There is an interesting issue that arises when a library is first amplified during PCR and subsequently diluted for sequencing. This “random drawing” effect is the ultimate determinant of which molecules get sequenced from each sample (Fig. 3). There are a few implications of this effect which we will now review.
5. Why less is more
Graphic drawing based on Illumina’s NextSeq 500
Figure 3 | Only a fraction of the molecules in an NGS-library will be sequenced.
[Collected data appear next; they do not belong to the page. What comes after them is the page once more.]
(** The two promises of [keeps] that matter once the bits are set. *)
Definition locked (t t' : MmioTransport D) : Prop :=
  (status_features_ok (t_status t) = true ->
     t_driver_features t' = t_driver_features t /\ status_features_ok (t_status t') = true) /\
  (status_driver_ok (t_status t) = true ->
     forget_queue <$> t_queues t' = forget_queue <$> t_queues t /\
     status_driver_ok (t_status t') = true).

Lemma keeps_locked t t' : keeps t t' -> locked t t'.
Proof. intros (Hf & Hs & Hq). unfold locked. rewrite Hs. by split; intros ?; split; auto. Qed.

Lemma write_status_locked value t :
  status_ok (t_status t) -> 0 <= value ->
  (write_status value t).2 = Ok TransportEvent_Reset \/ locked t (write_status value t).1.
Proof.
  intros Hs Hv. destruct (write_status value t) as [t' r] eqn:E. simpl.
  unfold write_status, st_bind at 1, st_get in E.
  destruct (classify_write (t_status t) value) as [[ | | bit] | w] eqn:Hc.
  { injection E as <- <-. by left. }
  { injection E as <- <-. right. by apply keeps_locked. }
  2: { injection E as <- <-. right. by apply keeps_locked. }
  right. destruct (classify_set_bit _ _ _ Hs Hv Hc) as (_ & _ & Hf & Hd & Hnew).
  destruct (Z.eqb_spec bit STATUS_FEATURES_OK) as [-> | Hnf].
  - unfold st_bind in E. destruct (check_features_result t) as [[Hck _] | [w Hck]]; rewrite Hck in E;
      injection E as <- <-; [ | by apply keeps_locked].
    unfold locked; simpl. rewrite Hf, Hd. simpl. split; intros ->; done.
  - destruct (Z.eqb_spec bit STATUS_DRIVER_OK) as [-> | Hnd].
    + specialize (Hnew eq_refl). rewrite orb_false_r in Hf.
      destruct (device_activate _ _) as [device [[] | e]]; injection E as <- <-; unfold locked; simpl;
        rewrite Hnew.
      * rewrite Hf. by split.
      * destruct (needs_reset_ok _ Hs) as (_ & -> & _). by split.
    + injection E as <- <-. unfold locked; simpl. rewrite Hf, Hd, !orb_false_r. by split.
Qed.
Lemma service_loop_pass queue n :
  passes device_inv told_pending any_error n (service_loop queue n) queue (fun _ => True).
Proof using Type*.
  induction n as [ | n IH]; intros report q t mem Hok Hi Hinv Hroom _; [by apply has_pending_pass | ].
  pose proof Hok as [Hwf Ht]. pose proof (proj1 (transport_queue_ok _ _ _ _ Ht Hi)) as Hq.
  cbn [service_loop]. rewrite Hi. pose proof (chain_limits_wf (t_device t) queue) as Hlim.
  destruct (pop_accounts mem _ q Hwf Hq Hlim) as (q1 & r & Hpop & Hacc). rewrite Hpop.
  assert (Hrun1 : rtc tstep (t, mem) (set_ring t queue q1, mem)) by (by eapply rtc_once, tstep_pop).
  destruct r as [[chain | ] | e].
  - destruct Hacc as (Hadv & l & Hl & Hsafe). eapply serve_chain_pass; try done.
    by destruct Hadv as ((_ & _ & _ & _ & _ & -> & _) & _).
  - destruct Hacc as (-> & l & Hl & Hidx). rewrite set_ring_same by done. eexists. split; [done | ].
    apply pass_idle; try done. exists l, (q_next_avail q). split_and!; try done.
    destruct Hroom as [-> _]. unfold wrapping_sub16. by rewrite Z.sub_diag.
  - assert (Hstop : exists out, Some (set_needs_reset (set_ring t queue q1), mem, Err (ServiceError_Queue e)) =
      Some out /\ service_pass_ok queue (S n) report q t mem out)
      by (eexists; split; [done | by apply pass_stops]).
    destruct e; try exact Hstop. by apply (reject_pass _ _ _ n _ _ (fun _ => True)).
Qed.

(** C14: a service pass over a queue of an active device always ends, within its budget, and
    its report is exact: the available cursor advanced by completed plus rejected, the
    used cursor by completed, at most [budget] heads were taken, no other queue and no
    status bit changed, and [exhausted] says whether the driver's index is still ahead.
    When the pass stops early, on an unusable ring, a device fault or a refused
    completion, the device has [DEVICE_NEEDS_RESET] and no ready queue.  All of it is a
    run of transport operations, so the transport's invariant is kept, and so is the
    device's own. *)
Theorem service_pass queue budget q (t : MmioTransport D) (mem : M) :
  system_ok (t, mem) -> is_active t = true -> t_queues t !! Z.to_nat queue = Some q ->
  device_inv (t_device t) -> is_u32 budget ->
  exists out, service_queue queue budget t mem = Some out /\
    service_pass_ok queue (Z.to_nat budget) service_report_default q t mem out /\ system_ok out.1.
Proof using Type*.
  intros Hok Ha Hi Hinv Hb. unfold service_queue. rewrite Ha. cbn [negb].
  destruct (service_loop_pass queue (Z.to_nat budget) service_report_default q t mem)
    as (out & Hout & Hpass); try done.
  { unfold room, is_uint, U32_MAX in *. simpl. split_and!; [done | lia..]. }
  exists out. split_and!; [done | done | ]. destruct out as [[t' mem'] r].
  destruct Hpass as [Hrun _]. by apply (tsteps_ok _ _ Hrun).
Qed.
End service.
Lemma execute_read_effect offset len :
  op_here (BlockOp_Read offset len) -> executed (BlockOp_Read offset len) (execute_read d offset len chain mem).
Proof using All.
  intros Hop. pose proof header_sector_ok as Hsec.
  destruct (chain_safe_segments _ _ _ _ Hsafe) as [_ Hw]. pose proof Hsafe as (_ & _ & _ & _ & _ & Hcap & _).
  pose proof Hd as (Hinv & Hshape & Hro & _). destruct (contents_ok _ Hinv) as (Hclen & _ & Hcb).
  destruct Hop as (_ & _ & -> & Hoff & Hpos & _ & Hmax & Hend). unfold execute_read.
  set (len := chain_writable_len chain - 1) in *. unfold MAX_REQUEST_BYTES in Hmax.
  assert (Ho : 0 <= offset) by (unfold SECTOR_SIZE in Hoff; lia).
  destruct (read_at (bd_backend d) offset (replicate (Z.to_nat len) 0)) as [[b buf] r] eqn:Hread.
  destruct (read_at_store _ _ _ _ _ _ Hinv Ho Hread) as (Hinv' & Hcon & Hro' & Hcap' & Hlbuf & Hfull).
  rewrite length_replicate in Hlbuf, Hfull.
  assert (Hd' : block_ok (bd_set_backend d b)) by (by apply bd_set_backend_ok).
  destruct (match r with Ok n => (n =? Z.to_nat len)%nat | Err _ => false end) eqn:Hr.
  + destruct r as [n | ]; [ | done]. apply Nat.eqb_eq in Hr as ->. rewrite (Hfull eq_refl) in *.
    rewrite Z2Nat.id in * by lia.
    assert (Hsl : length (slice (contents (bd_backend d)) offset len) = Z.to_nat len) by done.
    destruct (write_whole_fits mem chain 0 (slice (contents (bd_backend d)) offset len))
      as (mem1 & -> & Hsc); [done | done | lia | by apply Forall_take, Forall_drop | lia | ].
    exists VIRTIO_BLK_S_OK, (slice (contents (bd_backend d)) offset len), b, mem1.
    split; [simpl; by rewrite Hsl, Z2Nat.id by lia | ]. split; [by apply effect_read | ].
    do 2 (split; [done | ]). split; [unfold MAX_REQUEST_BYTES; lia | ]. unfold window in Hsc. by rewrite drop_0 in Hsc.
  + exists VIRTIO_BLK_S_IOERR, [], b, mem. split; [done | ].
    split; [by apply effect_read_failed | ]. do 2 (split; [done | ]). split; [simpl; unfold MAX_REQUEST_BYTES; lia | by apply scattered_nil].
Qed.

Lemma execute_write_effect offset len :
  op_here (BlockOp_Write offset len) -> executed (BlockOp_Write offset len) (execute_write d offset len chain mem).
Proof using All.
  intros Hop. pose proof header_sector_ok as Hsec. destruct (readable_bytes_ok _ _ _ _ Hwf Hsafe) as [Hb Hl].
  pose proof Hd as (Hinv & Hshape & Hro & _). unfold REQUEST_HEADER_LEN in *.
  destruct Hop as (_ & _ & _ & -> & Hoff & Hpos & _ & Hmax & Hend). unfold execute_write.
  set (payload := drop 16 (readable_bytes mem chain)). unfold REQUEST_HEADER_LEN.
  assert (Ho : 0 <= offset) by (unfold SECTOR_SIZE in Hoff; lia).
  assert (Hpl : length payload = Z.to_nat (chain_readable_len chain - 16))
    by (unfold payload; rewrite length_drop; lia).
  rewrite <- Hpl. change (read_readable mem chain 16) with (read_readable mem chain (Z.of_nat 16)).
  rewrite (read_readable_exact mem queue_size climits chain 16 (length payload) Hwf Hsafe) by lia.
  fold payload. rewrite (take_ge payload) by lia. rewrite Nat.eqb_refl. cbn [negb].
  assert (Hpb : all_bytes payload) by (by apply Forall_drop).
  destruct (write_at (bd_backend d) offset payload) as [b r] eqn:Hwrite.
  destruct (write_at_store _ _ _ _ _ Hinv Ho Hpb Hwrite) as (Hinv' & Hro' & Hcap' & Hfull & _).
  assert (Hd' : block_ok (bd_set_backend d b)) by (by apply bd_set_backend_ok).
  destruct (match r with Ok n => (n =? length payload)%nat | Err _ => false end) eqn:Hr.
  + destruct r as [n | ]; [ | done]. apply Nat.eqb_eq in Hr as ->.
    exists VIRTIO_BLK_S_OK, [], b, mem. split; [done | ]. split; [by apply effect_write, Hfull | ].
    do 2 (split; [done | ]). split; [simpl; unfold MAX_REQUEST_BYTES; lia | by apply scattered_nil].
  + exists VIRTIO_BLK_S_IOERR, [], b, mem. split; [done | ]. split; [by apply effect_write_failed | ].
    do 2 (split; [done | ]). split; [simpl; unfold MAX_REQUEST_BYTES; lia | by apply scattered_nil].
Qed.

Lemma execute_effect op : op_here op -> executed op (execute_op d op chain mem).
Proof using All.
  destruct op as [offset len | offset len | | len]; intros Hop;
    [by apply execute_read_effect | by apply execute_write_effect | | ]; simpl; pose proof Hd as (Hinv & _ & _ & _ & _ & Hserial & Hsb);
    destruct (chain_safe_segments _ _ _ _ Hsafe) as [_ Hw]; pose proof Hsafe as (_ & _ & _ & _ & _ & Hcap & _).
  - destruct (backend_flush (bd_backend d)) as [b r] eqn:Hflush.
    destruct (flush_store _ _ _ Hinv Hflush) as (Hinv' & Hcon & Hro' & Hcap').
    exists (match r with Ok _ => VIRTIO_BLK_S_OK | Err _ => VIRTIO_BLK_S_IOERR end), [], b, mem.
    split; [done | ]. split; [apply effect_flush; [destruct r; by auto | done] | ].
    split; [by apply bd_set_backend_ok | ]. split; [by destruct r | ]. split; [simpl; unfold MAX_REQUEST_BYTES; lia | by apply scattered_nil].
  - destruct Hop as (_ & _ & -> & Hpos & Hmax). set (len := chain_writable_len chain - 1) in *.
    unfold BLOCK_SERIAL_LEN, BLK_ID_LEN in *. destruct (Z.leb_spec len 20); [ | lia].
    assert (Hll : length (take (Z.to_nat len) (bd_serial d)) = Z.to_nat len) by (rewrite length_take; lia).
    destruct (write_whole_fits mem chain 0 (take (Z.to_nat len) (bd_serial d)))
      as (mem1 & -> & Hsc); [done | done | lia | by apply Forall_take | lia | ].
    exists VIRTIO_BLK_S_OK, (take (Z.to_nat len) (bd_serial d)), (bd_backend d), mem1.
    rewrite bd_set_backend_same. split; [simpl; by rewrite Hll, Z2Nat.id by lia | ].
    split; [by apply effect_get_id | ]. do 2 (split; [done | ]). split; [unfold MAX_REQUEST_BYTES; lia | ].
    unfold window in Hsc. by rewrite drop_0 in Hsc.
Qed.
End execute.
Lemma parse_no_status (mem : M) chain limits :
  parse_request mem chain limits = Err RequestError_NoStatus \/ 1 <= chain_writable_len chain.
Proof. unfold parse_request. cbv zeta. destruct (Z.ltb_spec (chain_writable_len chain) 1); [by left | right; lia]. Qed.
(** A transmit chain is taken as a packet exactly when it is all readable and its bytes
    are the encoding of a stream header followed by precisely the payload it names, at
    most 64 KiB, from this guest to the host, with an allowed operation, data only on
    [OP_RW] and only the flags that operation may carry; nothing else is accepted. *)
Theorem parse_tx_exact (mem : M) queue_size limits chain guest_cid h :
  mem_wf mem -> chain_safe mem queue_size limits chain ->
  parse_tx mem chain guest_cid = Ok h <->
  chain_writable chain = [] /\ wf_header h /\ exists payload,
    readable_bytes mem chain = header_to_bytes h ++ payload /\ header_ok guest_cid h payload.
Proof. apply parse_tx_accepts. Qed.

Lemma vsock_queue_endpoint d op port flags : vd_endpoint (vsock_queue d op port flags) = vd_endpoint d.
Proof. unfold vsock_queue. by case_match. Qed.

(** The packet is addressed to the open connection. *)
Definition for_connection (d : VsockDevice) (h : VsockHeader) : Prop :=
  exists e, vd_endpoint d = Some e /\ ep_open e = true /\ ep_peer_port e = hdr_src_port h.

Lemma on_connected_total (mem : M) queue_size limits d h chain payload :
  mem_wf mem -> chain_safe mem queue_size limits chain ->
  readable_bytes mem chain = header_to_bytes h ++ payload -> hdr_len h = Z.of_nat (length payload) ->
  (on_connected d h chain mem).2 = Ok tt.
Proof.
  intros Hwf Hsafe Hbytes Hlen. unfold on_connected. destruct (vd_endpoint d) as [e | ]; [ | done].
  destruct (update_peer_credit _ _ _) as [e1 | ]; [ | done]. repeat case_match; try done.
  unfold on_rw. rewrite Hlen, Nat2Z.id.
  rewrite (read_readable_exact mem queue_size limits chain VSOCK_HDR_LEN (length payload) Hwf Hsafe)
    by (rewrite Hbytes, length_app, length_header; lia).
  rewrite Nat.eqb_refl. simpl. by destruct (push_from_guest _ _).
Qed.
(** [with_slot!]: the body against the slot's transport, [None] when the slot is absent. *)
Definition with_slot {A : Type} (b : MmioBus) (slot : Slot)
    (body : forall D, VirtioDevice D -> MmioTransport D -> MmioTransport D * A) : MmioBus * option A :=
  match slot with
  | Slot_Root => let '(t, a) := body _ _ (bus_root b) in (set_root b t, Some a)
  | Slot_Overlay =>
      match bus_overlay b with
      | Some t => let '(t, a) := body _ _ t in (set_overlay_t b t, Some a)
      | None => (b, None)
      end
  | Slot_Net =>
      match bus_net b with
      | Some t => let '(t, a) := body _ _ t in (set_net_t b t, Some a)
      | None => (b, None)
      end
  | Slot_Vsock => let '(t, a) := body _ _ (bus_vsock b) in (set_vsock b t, Some a)
  | Slot_Rng => let '(t, a) := body _ _ (bus_rng b) in (set_rng b t, Some a)
  end.

Definition check_role (slot : Slot) (device : BlockDevice B) (expected : BlockRole) : Result unit BusConfigError :=
  if bool_decide (bd_role device = expected) then Ok tt
  else Err (BusConfigError_BlockRole slot (bd_role device)).

Definition bus_transport {D} `{VirtioDevice D} (slot : Slot) (device : D) : Result (MmioTransport D) BusConfigError :=
  map_err (BusConfigError_Transport slot) (transport_new device).

(** [Option::map] to a result, then [transpose]. *)
Definition transpose_map {A C Er} (f : A -> Result C Er) (o : option A) : Result (option C) Er :=
  match o with Some a => map_ok Some (f a) | None => Ok None end.

Definition bus_new (d : BusDevices) : Result MmioBus BusConfigError :=
  let? _ := check_role Slot_Root (dev_root d) BlockRole_ImmutableRoot in
  let? _ := match dev_overlay d with
            | Some overlay => check_role Slot_Overlay overlay BlockRole_PrivateOverlay
            | None => Ok tt
            end in
  let? root := bus_transport Slot_Root (dev_root d) in
  let? overlay := transpose_map (bus_transport Slot_Overlay) (dev_overlay d) in
  let? net := transpose_map (bus_transport Slot_Net) (dev_net d) in
  let? vsock := bus_transport Slot_Vsock (dev_vsock d) in
  let? rng := bus_transport Slot_Rng (dev_rng d) in
  Ok (mkMmioBus root overlay net vsock rng).

Definition bus_device_set (b : MmioBus) : DeviceSet :=
  mkDeviceSet (bool_decide (is_Some (bus_overlay b))) (bool_decide (is_Some (bus_net b))).

Definition dispatch_read (b : MmioBus) (gpa : Z) (width : AccessWidth) : MmioBus * Result Z BusViolation :=
  match from_gpa gpa with
  | None => (b, Err (BusViolation_UnmappedAddress gpa))
  | Some (slot, offset) =>
      let '(b, r) := with_slot b slot (fun D _ t => transport_read offset width t) in
      (b, match r with
          | None => Err (BusViolation_UnmappedAddress gpa)
          | Some r => map_err (BusViolation_Transport slot) r
          end)
  end.

Definition dispatch_write {M} `{GuestMemory M} (b : MmioBus) (gpa : Z) (width : AccessWidth) (value : Z) (mem : M)
    : MmioBus * Result BusEvent BusViolation :=
  match from_gpa gpa with
  | None => (b, Err (BusViolation_UnmappedAddress gpa))
  | Some (slot, offset) =>
      let '(b, r) := with_slot b slot (fun D _ t => transport_write offset width value mem t) in
      (b, match r with
          | None => Err (BusViolation_UnmappedAddress gpa)
          | Some r => map_ok (mkBusEvent slot) (map_err (BusViolation_Transport slot) r)
          end)
  end.

Definition bus_interrupt_status (b : MmioBus) (slot : Slot) : Z :=
  match slot with
  | Slot_Root => t_interrupt_status (bus_root b)
  | Slot_Overlay => from_option t_interrupt_status 0 (bus_overlay b)
  | Slot_Net => from_option t_interrupt_status 0 (bus_net b)
  | Slot_Vsock => t_interrupt_status (bus_vsock b)
  | Slot_Rng => t_interrupt_status (bus_rng b)
  end.

Definition interrupt_pending (b : MmioBus) (slot : Slot) : bool := negb (bus_interrupt_status b slot =? 0).

Definition bus_signal {S} `{IrqSink S} (slot : Slot) (sink : S) : S * Result unit sink_error :=
  sink_signal sink (slot_gsi slot).

(** The [(slot, queue)] pairs in registration order. *)
Definition notify_pairs (s : DeviceSet) : list (Slot * Z) :=
  concat ((fun slot => (fun q => (slot, Z.of_nat q)) <$> seq 0 (queue_count slot)) <$> present s).

Fixpoint register_pairs {S} `{NotifySource S} (pairs : list (Slot * Z)) (source : S)
    : S * Result unit source_error :=
  match pairs with
  | [] => (source, Ok tt)
  | (slot, queue) :: pairs =>
      match source_register source (notify_addr slot) slot queue with
      | (source, Ok _) => register_pairs pairs source
      | (source, Err e) => (source, Err e)
      end
  end.

Definition register_notify_sources {S} `{NotifySource S} (b : MmioBus) (source : S)
    : S * Result unit source_error := register_pairs (notify_pairs (bus_device_set b)) source.

(** * Servicing, delivery and records ([slots.rs]) *)

Section slots.
Context {M : Type} `{GuestMemory M}.

(** What a pass over one slot leaves: the bus and guest memory, and the report. *)
Definition Served : Type := option (MmioBus * M * Result ServiceReport ServiceError).

Definition in_bus {T} (put : T -> MmioBus) (out : option (T * M * Result ServiceReport ServiceError)) : Served :=
  match out with Some (t, mem, r) => Some (put t, mem, r) | None => None end.

(** Two passes over the socket device, the second one's work added to the first's report. *)
Definition combine_passes (b : MmioBus) (first : option (MmioTransport VsockDevice * M * Result ServiceReport ServiceError))
    (second : MmioTransport VsockDevice -> M -> option (MmioTransport VsockDevice * M * Result ServiceReport ServiceError))
    : Served :=
  match first with
  | None => None
  | Some (t, mem, Err e) => Some (set_vsock b t, mem, Err e)
  | Some (t, mem, Ok report) =>
      match second t mem with
      | None => None
      | Some (t, mem, Err e) => Some (set_vsock b t, mem, Err e)
      | Some (t, mem, Ok more) =>
          Some (set_vsock b t, mem,
            Ok (mkServiceReport (saturating_add U32_MAX (report_completed report) (report_completed more))
                  (report_rejected report) (report_interrupt report || report_interrupt more)
                  (report_exhausted report)))
      end
  end.

Definition bus_service (b : MmioBus) (slot : Slot) (queue : Z) (mem : M) (budget : Z) : Served :=
  if queue >=? Z.of_nat (queue_count slot)
  then Some (b, mem, Err (ServiceError_Transport (TransportViolation_NotifyOutOfRange queue)))
  else match slot with
  | Slot_Root => in_bus (set_root b) (service_queue queue budget (bus_root b) mem)
  | Slot_Overlay =>
      match bus_overlay b with
      | Some overlay => in_bus (set_overlay_t b) (service_queue queue budget overlay mem)
      | None => Some (b, mem, Ok service_report_default)
      end
  | Slot_Net =>
      match bus_net b with
      | Some net =>
          if queue =? NET_RX_QUEUE then in_bus (set_net_t b) (net_deliver_rx net mem budget)
          else in_bus (set_net_t b) (service_queue queue budget net mem)
      | None => Some (b, mem, Ok service_report_default)
      end
  | Slot_Vsock =>
      if queue =? VSOCK_RX_QUEUE then in_bus (set_vsock b) (deliver_rx (bus_vsock b) mem budget)
      else if queue =? VSOCK_EVENT_QUEUE then in_bus (set_vsock b) (deliver_events (bus_vsock b) mem)
      else combine_passes b (service_queue queue budget (bus_vsock b) mem) (fun t mem => deliver_rx t mem budget)
  | Slot_Rng => in_bus (set_rng b) (service_queue queue budget (bus_rng b) mem)
  end.

Definition deliver_inbound (b : MmioBus) (slot : Slot) (mem : M) (budget : Z) : Served :=
  match slot with
  | Slot_Net =>
      match bus_net b with
      | Some net => in_bus (set_net_t b) (net_deliver_rx net mem budget)
      | None => Some (b, mem, Ok service_report_default)
      end
  | Slot_Vsock => combine_passes b (deliver_rx (bus_vsock b) mem budget) deliver_events
  | Slot_Root | Slot_Overlay | Slot_Rng => Some (b, mem, Ok service_report_default)
  end.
When one library is sequenced twice on separate runs, it is expected that these runs would yield slightly different results in downstream data analysis. As such, the inclusion of controls in each sequencing run is imperative. The sequencing process itself adds technical noise and has an inherent statistical limit. That is, sequencing data has a ceiling that is reached prematurely, as unavoidable noise prevents an inherently perfect sequencing run.
In today’s sequencers, data is stored as a FASTQ file. This data is comprised of the collective reads from a sequencing run as well as other statistical measures of the quality of the sequencing run, i.e., the sequencer’s own confidence assessment. The factors that impact this quality assessment are a result of the imperfections associated with the sequencing process itself. There are some unavoidable adverse effects which occur regularly, though in small numbers, in any given sequencing run, such as insertions and deletions (INDELS) and base substitutions.
The ideal solution to minimize noise in downstream data analysis is to fit all samples that are to be compared into one sequencing run. Of course, this ideal is rarely possible, and many sequencing projects require multiple runs from which samples are compared. In this case as well, including spike-in controls and reference samples is vital. One step in the pre-sequencing workflow, namely library amplification by PCR, can be a key contributor of avoidable noise. For library amplification PCR, less really is more. The amount of technical noise increases the more a library is amplified. Bear in mind, this library is ultimately diluted significantly before being sequenced. In practice, one obtains better data from libraries that have undergone fewer PCR cycles. This is also why over-cycling can be a serious issue even with Unique Molecular Identifiers (UMIs) present. A future chapter of Lexicon will dive into PCR amplification in greater detail, and we will also introduce UMIs.
What we do here at Lexogen is design our protocols with the highest priority on output integrity. Put another way, Lexogen wants to make sure your data is as good as it can possibly be. One way we do this is by minimizing the disparity between the amount of library required for sequencing and the amount of post-PCR product, thus minimizing the technical noise introduced by the “random drawing” effect. In practice, this means that we are not focused on maximizing the ultimate yield of the library, since doing so would be counter-productive in the pursuit of excellent RNA sequencing performance. Instead, we focus on producing what is ultimately more than enough to sequence, while maximizing data quality.